__YOUR INSTRUCTIONS__
Sort through the entries below and pull out lines containing the word "skipn".

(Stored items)
(** * Technical-indicator engine, signal scorer and financial metrics

    A shallow embedding of the computational core of the stock-market
    dashboard client: [utils.js] (indicators, resamplers, metric helpers),
    [apiAdapter.js] (peer filtering) and the scoring effect of
    [useTechnicalAnalysis.js].

    Numbers.  JavaScript numbers are IEEE doubles.  The embedding works in
    exact arithmetic: a finite number is a canonical rational [Qc].  Where
    the source inspects or can produce the special values ([NaN],
    [Infinity], [null], [undefined]) they are modelled explicitly ([num],
    [jsval], [option]).  Rounding, overflow and the sign of zero are outside
    the model.  In the indicator library a division by a zero period is [0]
    here and [NaN] in the source: the lengths of the results agree, their
    entries are meaningful for periods of at least 1 only (the callers use
    9, 12, 14, 20, 26, 50 and 200). *)

From Stdlib Require Import QArith Qcanon Qcabs Qround ZArith List Lia Lqa.
From Stdlib Require Import Strings.String Strings.Ascii DecimalString.
From Stdlib Require Floats.PrimFloat Floats.SpecFloat Floats.FloatOps.
From stdpp Require Import base numbers list strings gmap.

Local Open Scope Qc_scope.

(** ** Exact numbers *)

Module Num.

(** Literals: [qc 1.1] is the rational 11/10. *)
Definition qc (q : Q) : Qc := Q2Qc q.

Definition of_nat (n : nat) : Qc := Q2Qc (inject_Z (Z.of_nat n)).

(** The comparison operators of the source on finite numbers. *)
Definition gtb (x y : Qc) : bool := bool_decide (y < x).
Definition ltb (x y : Qc) : bool := bool_decide (x < y).
Definition eqb (x y : Qc) : bool := bool_decide (x = y).

(** [arr.reduce((acc, val) => acc + val, 0)] *)
Definition sum (l : list Qc) : Qc := fold_left Qcplus l 0.

(** [arr.slice(a, b)] for [0 <= a <= b]. *)
Definition slice {A} (l : list A) (a b : nat) : list A :=
  firstn (b - a) (skipn a l).

End Num.

Import Num.

(** ** Indicator library ([utils.js]) *)

Module Indicators.

(** [calculateSMAInternal].  The source loop runs [i] from [period - 1]
    to [data.length - 1] and averages [data.slice(i - period + 1, i + 1)];
    below [s] is the window start [i - period + 1]. *)
Definition calculateSMAInternal (data : list Qc) (period : nat) : list Qc :=
  if (length data <? period)%nat then []
  else
    map (fun s => sum (slice data s (s + period)) / of_nat period)
        (seq 0 (length data - period + 1)).

(** Body of the [for (let i = period; i < data.length; i++)] loop of
    [calculateEMAInternal]: [rest] is [data[period..]], [cur] the running
    [currentEma]. *)
Fixpoint ema_loop (k cur : Qc) (rest : list Qc) : list Qc :=
  match rest with
  | [] => []
  | x :: rest' =>
      let cur' := x * k + cur * (1 - k) in
      cur' :: ema_loop k cur' rest'
  end.

Definition ema_k (period : nat) : Qc := qc 2 / of_nat (period + 1).

Definition calculateEMAInternal (data : list Qc) (period : nat) : list Qc :=
  if (length data <? period)%nat then []
  else
    let k := ema_k period in
    let currentEma := sum (slice data 0 period) / of_nat period in
    currentEma :: ema_loop k currentEma (skipn period data).

(** [calculateStandardDeviationInternal], population standard deviation
    of every trailing window.  [Math.sqrt] is a primitive of the host
    language with irrational results; it is a parameter here. *)
Section StdDev.
Variable sqrt : Qc -> Qc.

Definition calculateStandardDeviationInternal
    (data : list Qc) (period : nat) : list Qc :=
  if (length data <? period)%nat then []
  else
    map (fun s =>
           let slice := slice data s (s + period) in
           let mean := sum slice / of_nat period in
           let variance :=
             fold_left (fun acc val => acc + (val - mean) ^ 2) slice 0
             / of_nat period in
           sqrt variance)
        (seq 0 (length data - period + 1)).

Record bands := { upper : list Qc; middle : list Qc; lower : list Qc }.

(** [calculateBollingerBandsInternal].  [middleBand[i]] and
    [stdDevs[i]] are read by index, as in the source. *)
Definition calculateBollingerBandsInternal
    (data : list Qc) (period : nat) (numStdDev : Qc) : bands :=
  if (length data <? period)%nat
  then {| upper := []; middle := []; lower := [] |}
  else
    let middleBand := calculateSMAInternal data period in
    let stdDevs := calculateStandardDeviationInternal data period in
    let idx := seq 0 (length middleBand) in
    {| upper := map (fun i => nth i middleBand 0
                              + nth i stdDevs 0 * numStdDev) idx;
       middle := middleBand;
       lower := map (fun i => nth i middleBand 0
                              - nth i stdDevs 0 * numStdDev) idx |}.
End StdDev.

__PROBLEM SOLUTION__
  firstn (b - a) (skipn a l).
    currentEma :: ema_loop k currentEma (skipn period data).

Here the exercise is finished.